Saved data entries
::::

(* ===== verification/Ring.v ===== *)
(** * Fixed-size ring buffers

    The tty line queue, the input event queue and the PS/2 scancode queue are
    arrays with a read index, a write index and a count.  [ring_rep] says which
    FIFO such an array holds; the two lemmas say what a write at [tail] and a
    read at [head] do to it. *)

From S2P Require Import Prelude.

Section ring.
Context {A : Type}.
Implicit Types (buf q : list A) (x : A).

Definition ring_rep (cap : Z) buf (head tail count : Z) q : Prop :=
  Z.of_nat (length buf) = cap /\ 0 <= head < cap /\
  tail = (head + count) mod cap /\
  count = Z.of_nat (length q) /\ count <= cap /\
  forall i x, q !! i = Some x ->
    buf !! Z.to_nat ((head + Z.of_nat i) mod cap) = Some x.

Lemma ring_rep_empty cap buf :
  0 < cap -> Z.of_nat (length buf) = cap -> ring_rep cap buf 0 0 0 [].
Proof.
  intros Hc Hl. unfold ring_rep. simpl. split_and!; try done; lia.
Qed.

Lemma ring_rep_tail cap buf head tail count q :
  ring_rep cap buf head tail count q -> 0 <= tail < cap.
Proof. intros (? & ? & -> & _). apply Z.mod_pos_bound. lia. Qed.

Lemma ring_rep_count cap buf head tail count q :
  ring_rep cap buf head tail count q -> 0 <= count <= cap.
Proof. intros (? & ? & _ & -> & ? & _). lia. Qed.

(** Distinct offsets below the capacity are distinct slots. *)
Lemma ring_slot_ne cap head i j :
  0 <= head < cap -> 0 <= i < cap -> 0 <= j < cap -> i <> j ->
  (head + i) mod cap <> (head + j) mod cap.
Proof.
  intros Hh Hi Hj Hne E.
  rewrite !Zmod_eq_full in E by lia.
  assert (i - j = ((head + i) / cap - (head + j) / cap) * cap) by lia.
  assert ((head + i) / cap - (head + j) / cap = 0); [|lia].
  destruct (Z.lt_trichotomy ((head + i) / cap - (head + j) / cap) 0) as [?|[?|?]]; nia.
Qed.

Lemma ring_rep_push cap buf head tail count q x :
  ring_rep cap buf head tail count q -> count < cap ->
  ring_rep cap (<[Z.to_nat tail := x]> buf) head ((tail + 1) mod cap) (count + 1)
    (q ++ [x]).
Proof.
  intros (Hlen & Hh & Htail & Hc & Hle & Hq) Hlt. unfold ring_rep.
  rewrite length_insert, length_app. simpl. split_and!; try lia.
  - rewrite Htail, Zplus_mod_idemp_l. f_equal. lia.
  - intros i y Hi.
    apply lookup_app_Some in Hi as [Hi|[Hge Hi]].
    + pose proof (lookup_lt_Some _ _ _ Hi).
      rewrite list_lookup_insert_ne; [by apply Hq|].
      rewrite Htail. intros E. apply Z2Nat.inj in E; [|apply Z.mod_pos_bound; lia..].
      revert E. apply not_eq_sym, ring_slot_ne; lia.
    + apply list_lookup_singleton_Some in Hi as [Hi <-].
      replace (Z.of_nat i) with count by lia. rewrite <- Htail.
      apply list_lookup_insert_eq. subst tail.
      pose proof (Z.mod_pos_bound (head + count) cap). lia.
Qed.

Lemma ring_rep_pop cap buf head tail count x q :
  ring_rep cap buf head tail count (x :: q) ->
  buf !! Z.to_nat head = Some x /\
  ring_rep cap buf ((head + 1) mod cap) tail (count - 1) q.
Proof.
  intros (Hlen & Hh & Htail & Hc & Hle & Hq). split.
  - specialize (Hq 0%nat x eq_refl). by rewrite Z.add_0_r, Z.mod_small in Hq by lia.
  - unfold ring_rep. simpl in Hc. split_and!; try lia.
    + by apply Z.mod_pos_bound; lia.
    + by apply Z.mod_pos_bound; lia.
    + rewrite Htail, Zplus_mod_idemp_l. f_equal. lia.
    + intros i y Hi. specialize (Hq (S i) y Hi).
      rewrite Zplus_mod_idemp_l. rewrite <- Hq. do 3 f_equal. lia.
Qed.

Lemma ring_rep_nil_count cap buf head tail count q :
  ring_rep cap buf head tail count q -> (count = 0 <-> q = []).
Proof.
  intros (_ & _ & _ & -> & _). split; [|intros ->; done].
  destruct q; simpl; [done|lia].
Qed.

Lemma ring_rep_cons_count cap buf head tail count x q :
  ring_rep cap buf head tail count (x :: q) -> count <> 0.
Proof. intros (_ & _ & _ & -> & _). simpl. lia. Qed.

End ring.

::::

▸ **WHAT YOU NEED TO DO**
Your task is to retype the entries verbatim, starting with the line that holds "- unfold ring_rep." and stopping after the line that holds "ring_rep cap buf head tail count (x :: q) -> count".

▸ **EXPECTED ANSWER**
  - unfold ring_rep. simpl in Hc. split_and!; try lia.
    + by apply Z.mod_pos_bound; lia.
    + by apply Z.mod_pos_bound; lia.
    + rewrite Htail, Zplus_mod_idemp_l. f_equal. lia.
    + intros i y Hi. specialize (Hq (S i) y Hi).
      rewrite Zplus_mod_idemp_l. rewrite <- Hq. do 3 f_equal. lia.
Qed.

Lemma ring_rep_nil_count cap buf head tail count q :
  ring_rep cap buf head tail count q -> (count = 0 <-> q = []).
Proof.
  intros (_ & _ & _ & -> & _). split; [|intros ->; done].
  destruct q; simpl; [done|lia].
Qed.

Lemma ring_rep_cons_count cap buf head tail count x q :
  ring_rep cap buf head tail count (x :: q) -> count <> 0.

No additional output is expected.